Rock Bass are one of the most aggressive panfish.  They will strike a variety of baits and lures and they will hit your bait extremely hard at times.  Like most sunfish, rock bass rarely exceed 2 pounds.  Rock bass as big as 3 pounds have been caught, but most fish are in the 6 to 9 inch range.  Known as a very strong fish, they are very fun to catch for younger anglers.  At times, rock bass can be annoying because these fish will school up in large numbers and continue to bite your live baits.  On some lakes, if you fish with live bait, you may go through a couple hundred nightcrawlers a day because of all the rock bass.  Rock bass feed on insects, crustaceans, nightcrawlers, red worms, spikes, wax worms and small minnows.

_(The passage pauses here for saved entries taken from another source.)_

Lemma file_ok_live k w db : file_ok k w db -> live_valid db.
Proof. intros [_ [Hv|(g & _ & ->)]]; [apply Hv|done]. Qed.

(** What an append of [rows] rows does to the ledger's file. *)
Definition ledger_grown (job : AuditAppendJob) (rows : Z) (db db' : world_db) : Prop :=
  file_ok key L db' /\ same_bodies db db' /\ event_count db' = (event_count db + rows)%Z
  /\ exists pre r, db_events db' = db_events db ++ pre ++ [r] /\ row_of_job job r.

Lemma pre_valid_file_ok w db :
  db_wf db -> pre_valid w key db -> live_valid db -> db_events db <> [] -> file_ok key w db.
Proof. intros Hwf [] Hl He. split; [done|]. left. by split. Qed.

Lemma full_gate_authority db w m atx pf :
  verify_appendable_tx_full db w key m = Ok (atx, pf) -> atx = authority key w db.
Proof.
  unfold verify_appendable_tx_full, storage. intros Hg. apply result_bind_Ok in Hg as (gen & Hgen & Hg).
  apply map_err_Ok, generation_Ok in Hgen as [-> _].
  repeat (apply result_bind_Ok in Hg as (? & _ & Hg)). by injection Hg.
Qed.

Lemma append_existing_grown now job db row db' :
  file_ok key L db -> job_ok job ->
  append_with_conn_existing_row now (aj_event_type job) L (aj_target job) (aj_body_sha256 job)
    (aj_size job) (aj_content_type job) (aj_headers job) key db = Ok (row, db') ->
  ledger_grown job 1 db db' /\ ar_event_type row = aj_event_type job.
Proof.
  intros Hok [Hs Hk] Ha. pose proof (file_ok_pre _ _ _ Hok) as [Hwf Hpre].
  unfold append_with_conn_existing_row in Ha. apply result_bind_Ok in Ha as ([atx pf] & Hg & Ha).
  apply full_gate_authority in Hg as ->. apply map_err_Ok in Ha.
  destruct (append_non_body _ _ _ _ _ _ _ _ _ _ _ _ _ Hwf Hpre eq_refl Hs Hk Ha)
    as (Hwf' & Hpre' & Hsame & Hc & He & r & Hr & Ht & Hta & Hsha & _).
  assert (ar_event_type row = aj_event_type job) as Hrow.
  { destruct (append_tx_inner_inv _ _ _ _ _ _ _ _ _ _ Hwf Ha) as [Hn Hq].
    rewrite append_tx_inner_Ok in Ha by done. by injection Ha as <- _. }
  split; [|done]. split_and!; [|done|done|by exists [], r].
  apply pre_valid_file_ok; [done|done| |done]. eapply live_same_bodies; [done|by eapply file_ok_live].
Qed.

Lemma append_genesis_grown nowf now job db frow row db' :
  file_ok key L db -> job_ok job ->
  append_with_conn_genesis_row nowf now (aj_event_type job) L (aj_target job) (aj_body_sha256 job)
    (aj_size job) (aj_content_type job) (aj_headers job) key db = Ok (frow, row, db') ->
  ledger_grown job 2 db db' /\ ar_event_type row = aj_event_type job.
Proof.
  intros Hok [Hs Hk] Ha. pose proof (file_ok_pre _ _ _ Hok) as [Hwf Hpre].
  unfold append_with_conn_genesis_row in Ha. apply result_bind_Ok in Ha as ([atx pf] & Hg & Ha).
  apply full_gate_authority in Hg as ->.
  apply result_bind_Ok in Ha as ([fr db1] & Hf & Ha). apply map_err_Ok in Hf.
  destruct (append_non_body _ _ _ _ _ _ _ _ _ _ _ _ _ Hwf Hpre eq_refl
              (signable_format _ _ _ format_has_version) eq_refl Hf)
    as (Hwf1 & Hpre1 & Hsame1 & Hc1 & _ & r1 & Hr1 & _).
  apply result_bind_Ok in Ha as ([row' db2] & Hi & Ha). apply map_err_Ok in Hi. injection Ha as <- <- <-.
  assert (authority key L db = authority key L db1) as Eauth
    by (unfold authority; by rewrite (sb_generation _ _ Hsame1)).
  rewrite Eauth in Hi.
  destruct (append_non_body _ _ _ _ _ _ _ _ _ _ _ _ _ Hwf1 Hpre1 eq_refl Hs Hk Hi)
    as (Hwf' & Hpre' & Hsame & Hc & He & r & Hr & Ht & Hta & Hsha & _).
  assert (same_bodies db db2) as Hsame2 by (destruct Hsame, Hsame1; split; congruence).
  assert (ar_event_type row' = aj_event_type job) as Hrow.
  { destruct (append_tx_inner_inv _ _ _ _ _ _ _ _ _ _ Hwf1 Hi) as [Hn Hq].
    rewrite append_tx_inner_Ok in Hi by done. by injection Hi as <- _. }
  split; [|done]. split_and!; [|done|lia|].
  - apply pre_valid_file_ok; [done|done| |done]. eapply live_same_bodies; [done|by eapply file_ok_live].
  - exists [r1], r. split; [|done]. by rewrite Hr, Hr1, <- app_assoc.
Qed.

Rock bass can be found in many different types of lakes, rivers and streams.  These fish prefer rocky bottoms, but you can find them near weeds and wood also.  Good numbers of rock bass can be found along the various types of shoreline cover from spring through fall, but many of the bigger rock bass will be found in deeper water during the summer and fall months.

How to Catch Rock Bass

Rock bass are easy to catch.  Everything we cover in our sunfish section as far as catching sunfish will work with rock bass.  The one thing that separates them from other sunfish though is the size of their mouth.  Rock bass have a bigger mouth which allows them to eat some bigger baits.

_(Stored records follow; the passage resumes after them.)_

(** C3: An append is all or nothing, on every path and whatever fails under it:
    on success the world existed, its preconditions held and it reads as the old body
    followed by the new bytes, with the old content type and headers, under
    the returned tag, and fits the size cap; on failure nothing observable
    changed.  Every other world reads as before, all files stay intact and
    every counter stays exact. *)
Theorem append_write_correct env w tier permit req c :
  env_ok env -> core_inv cfg c -> disk_bounded c -> valid_world w ->
  authorize_write w tier = Ok permit ->
  let '(r, c') := append_write cfg env permit req c in
  write_frame w c c'
  /\ match r with
     | Ok o =>
         ~ world_gone w c /\ preconditions_held w (aq_preconditions req) c
         /\ exists old ct hs,
              (slen old + slen (aq_body req) <= max_world_bytes cfg)%Z
              /\ (forall st tag, observe w c = Ok (Some (st, tag)) ->
                    st = {| stage_body := old; stage_content_type := ct; stage_headers := hs |})
              /\ observe w c' = Ok (Some ({| stage_body := old +:+ aq_body req; stage_content_type := ct;
                                             stage_headers := hs |}, wo_etag o))
     | Err _ => observe w c' = observe w c
     end.
Proof using All.
  apply append_write_run.
Qed.

(** C4: A delete never removes a world without a trace.  However it ends, the
    ledger only grows, every other world is left alone, all files stay intact
    and every counter stays exact.  When it succeeds, the world existed,
    its preconditions held, it is gone and the ledger holds its signed intent and commit.  When
    it fails, the error says which: the world is gone and its signed intent is
    in the ledger for the errors raised after the removal, and for a failed
    removal of a durable world that took the database but not the directory;
    the world is untouched for every other error. *)
Theorem delete_signed env w tier req c :
  env_ok env -> core_inv cfg c -> valid_world w -> authorize_delete w tier = Ok w ->
  let '(r, c') := delete cfg env w req c in
  core_inv cfg c' /\ frame_delete w c c'
  /\ exists rows, ledger_rows c' = ledger_rows c ++ rows
     /\ match r with
        | Ok _ => ~ world_gone w c /\ preconditions_held w (dq_preconditions req) c /\ world_gone w c'
                  /\ signed_in DeleteIntent w rows /\ signed_in DeleteCommit w rows
        | Err e => if world_removed env w e then world_gone w c' /\ signed_in DeleteIntent w rows
                   else untouched w c c'
        end.
Proof.
  apply delete_run.
Qed.

(** A first write of a durable world that fails leaves no trace for readers,
    or leaves the file made at the open behind: the world, not found before,
    then reads as a broken audit chain or as corrupt. *)
Theorem failed_create_reads_broken env w tier permit req c :
  env_ok env -> core_inv cfg c -> disk_bounded c -> valid_world w ->
  authorize_write w tier = Ok permit ->
  is_memory_world w = false -> world_gone w c ->
  let '(r, c') := replace_write cfg env permit req c in
  observe w c = Ok None
  /\ (is_ok r = false ->
        observe w c' = Ok None
        \/ observe w c' = Err (ChainBroken no_events)
        \/ exists msg, observe w c' = Err (Storage (corrupt_error msg))).
Proof using All.
  intros Henv Hi Hd Hw Hauth Hm Hnone.
  pose proof (replace_write_run env w tier permit req c Henv Hi Hd Hw Hauth) as Hrun.
  destruct (replace_write cfg env permit req c) as [[o|e] c']; destruct Hrun as [Hf Hs];
    (split; [by apply observe_absent|]); [done|]. intros _.
  destruct Hs as [Hs|(_ & _ & [(g & Hgen & Hg)|(msg & Hb & _)])].
  - left. rewrite Hs. by apply observe_absent.
  - right. left. apply (observe_fresh w c' g); [apply Hf|done|done|done].
  - right. right. exists msg. apply observe_broken; [apply Hf|done].
Qed.

End Engine.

These fish can easily be caught on tiny pieces of nightcrawlers, red worms, spikes, wax worms, small leeches and even small minnows.  Because of their bigger mouths, anglers will also catch them on bass jigs, wacky worms, other soft plastics and small lures that would also work for largemouth bass and smallmouth bass.

Many anglers will fish for rock bass in the shallows along docks or rocky shorelines with with a bobber or drop shot rig.  During the summer and fall, try using drop shot rigs and slip bobbers in deeper water from 12 to 25 feet down depending on the water clarity and the where the thermocline has set in the summer.  Rock bass are easy to catch.  Find a school and you’ll catch plenty.

Eating Rock Bass

Most anglers don’t think too highly of rock bass as table fare, however, there are plenty of people who do eat rock bass.  You may want to try frying some up in your favorite fish batter to see if you like them.